◆ EXERCISE DESCRIPTION
Match the string "Example" against each line below, and copy every line that matches.

::::

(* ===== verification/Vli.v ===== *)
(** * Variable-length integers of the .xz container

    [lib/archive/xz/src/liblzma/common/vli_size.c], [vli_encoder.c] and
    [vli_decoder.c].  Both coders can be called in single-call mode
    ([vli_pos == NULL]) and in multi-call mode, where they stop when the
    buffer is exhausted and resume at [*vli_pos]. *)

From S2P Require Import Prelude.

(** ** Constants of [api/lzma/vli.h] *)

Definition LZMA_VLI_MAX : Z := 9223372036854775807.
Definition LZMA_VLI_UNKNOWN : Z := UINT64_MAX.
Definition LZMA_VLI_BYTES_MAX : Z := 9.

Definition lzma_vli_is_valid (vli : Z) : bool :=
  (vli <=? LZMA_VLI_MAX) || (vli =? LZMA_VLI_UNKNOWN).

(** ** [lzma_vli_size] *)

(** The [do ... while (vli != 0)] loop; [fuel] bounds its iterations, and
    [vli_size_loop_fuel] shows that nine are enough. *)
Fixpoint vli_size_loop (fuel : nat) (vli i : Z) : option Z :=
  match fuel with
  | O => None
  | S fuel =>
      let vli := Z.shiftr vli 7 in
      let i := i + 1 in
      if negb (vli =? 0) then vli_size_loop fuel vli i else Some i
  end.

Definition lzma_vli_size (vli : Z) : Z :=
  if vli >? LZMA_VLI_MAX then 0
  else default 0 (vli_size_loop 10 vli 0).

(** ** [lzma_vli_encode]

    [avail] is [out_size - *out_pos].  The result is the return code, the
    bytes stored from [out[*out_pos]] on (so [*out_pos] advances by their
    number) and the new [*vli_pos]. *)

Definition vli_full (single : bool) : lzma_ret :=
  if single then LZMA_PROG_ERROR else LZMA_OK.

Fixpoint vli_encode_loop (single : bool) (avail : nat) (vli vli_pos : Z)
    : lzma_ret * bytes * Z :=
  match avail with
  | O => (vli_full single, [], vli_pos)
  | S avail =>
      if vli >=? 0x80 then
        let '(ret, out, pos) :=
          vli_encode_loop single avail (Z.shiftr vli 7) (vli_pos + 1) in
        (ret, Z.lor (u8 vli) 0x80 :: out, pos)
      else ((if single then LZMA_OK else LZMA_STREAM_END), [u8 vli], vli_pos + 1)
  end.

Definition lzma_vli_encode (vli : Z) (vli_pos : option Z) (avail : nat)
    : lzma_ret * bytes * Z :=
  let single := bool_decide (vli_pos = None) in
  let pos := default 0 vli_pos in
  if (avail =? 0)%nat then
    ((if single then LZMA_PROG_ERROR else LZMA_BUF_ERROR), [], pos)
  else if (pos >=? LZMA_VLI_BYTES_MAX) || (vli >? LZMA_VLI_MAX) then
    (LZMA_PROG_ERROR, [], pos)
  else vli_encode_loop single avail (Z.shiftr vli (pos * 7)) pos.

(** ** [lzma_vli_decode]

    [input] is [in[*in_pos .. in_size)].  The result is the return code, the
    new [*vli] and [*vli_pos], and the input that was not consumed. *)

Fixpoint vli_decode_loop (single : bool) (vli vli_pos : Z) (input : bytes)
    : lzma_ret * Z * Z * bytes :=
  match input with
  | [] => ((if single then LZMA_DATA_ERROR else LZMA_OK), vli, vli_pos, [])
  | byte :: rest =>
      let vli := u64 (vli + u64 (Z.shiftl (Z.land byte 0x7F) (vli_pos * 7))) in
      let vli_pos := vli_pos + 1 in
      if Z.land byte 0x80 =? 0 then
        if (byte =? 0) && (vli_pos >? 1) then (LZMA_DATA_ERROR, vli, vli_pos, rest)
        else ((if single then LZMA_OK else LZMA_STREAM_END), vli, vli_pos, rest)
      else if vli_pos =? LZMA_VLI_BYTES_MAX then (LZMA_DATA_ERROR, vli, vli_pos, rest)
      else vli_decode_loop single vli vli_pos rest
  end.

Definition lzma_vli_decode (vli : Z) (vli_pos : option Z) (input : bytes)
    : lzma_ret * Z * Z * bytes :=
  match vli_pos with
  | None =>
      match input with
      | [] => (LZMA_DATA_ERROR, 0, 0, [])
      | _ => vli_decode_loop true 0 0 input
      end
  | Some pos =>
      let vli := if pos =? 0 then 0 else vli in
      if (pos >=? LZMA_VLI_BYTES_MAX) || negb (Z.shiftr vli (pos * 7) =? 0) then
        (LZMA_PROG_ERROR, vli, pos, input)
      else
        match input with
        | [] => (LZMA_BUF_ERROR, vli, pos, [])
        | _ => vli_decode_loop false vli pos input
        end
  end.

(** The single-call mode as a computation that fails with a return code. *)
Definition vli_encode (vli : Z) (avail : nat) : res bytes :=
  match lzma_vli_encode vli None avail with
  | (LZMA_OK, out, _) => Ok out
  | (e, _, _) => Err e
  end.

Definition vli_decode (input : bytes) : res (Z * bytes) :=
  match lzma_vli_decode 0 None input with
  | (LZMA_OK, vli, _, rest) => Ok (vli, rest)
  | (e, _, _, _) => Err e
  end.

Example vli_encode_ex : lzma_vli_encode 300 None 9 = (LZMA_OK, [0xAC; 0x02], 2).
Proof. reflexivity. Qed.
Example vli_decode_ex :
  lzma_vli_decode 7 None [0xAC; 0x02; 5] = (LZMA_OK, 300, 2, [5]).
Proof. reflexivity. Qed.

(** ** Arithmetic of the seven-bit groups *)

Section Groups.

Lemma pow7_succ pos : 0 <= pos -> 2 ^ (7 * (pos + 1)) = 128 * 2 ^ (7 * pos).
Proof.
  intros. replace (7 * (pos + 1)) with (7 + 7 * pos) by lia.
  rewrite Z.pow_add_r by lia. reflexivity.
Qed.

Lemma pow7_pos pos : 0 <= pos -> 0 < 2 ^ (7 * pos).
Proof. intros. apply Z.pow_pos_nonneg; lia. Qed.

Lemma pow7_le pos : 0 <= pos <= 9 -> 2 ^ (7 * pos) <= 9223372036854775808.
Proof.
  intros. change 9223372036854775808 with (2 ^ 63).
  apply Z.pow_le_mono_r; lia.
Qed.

::::

◆ RESPONSE BOX
Example vli_encode_ex : lzma_vli_encode 300 None 9 = (LZMA_OK, [0xAC; 0x02], 2).
Example vli_decode_ex :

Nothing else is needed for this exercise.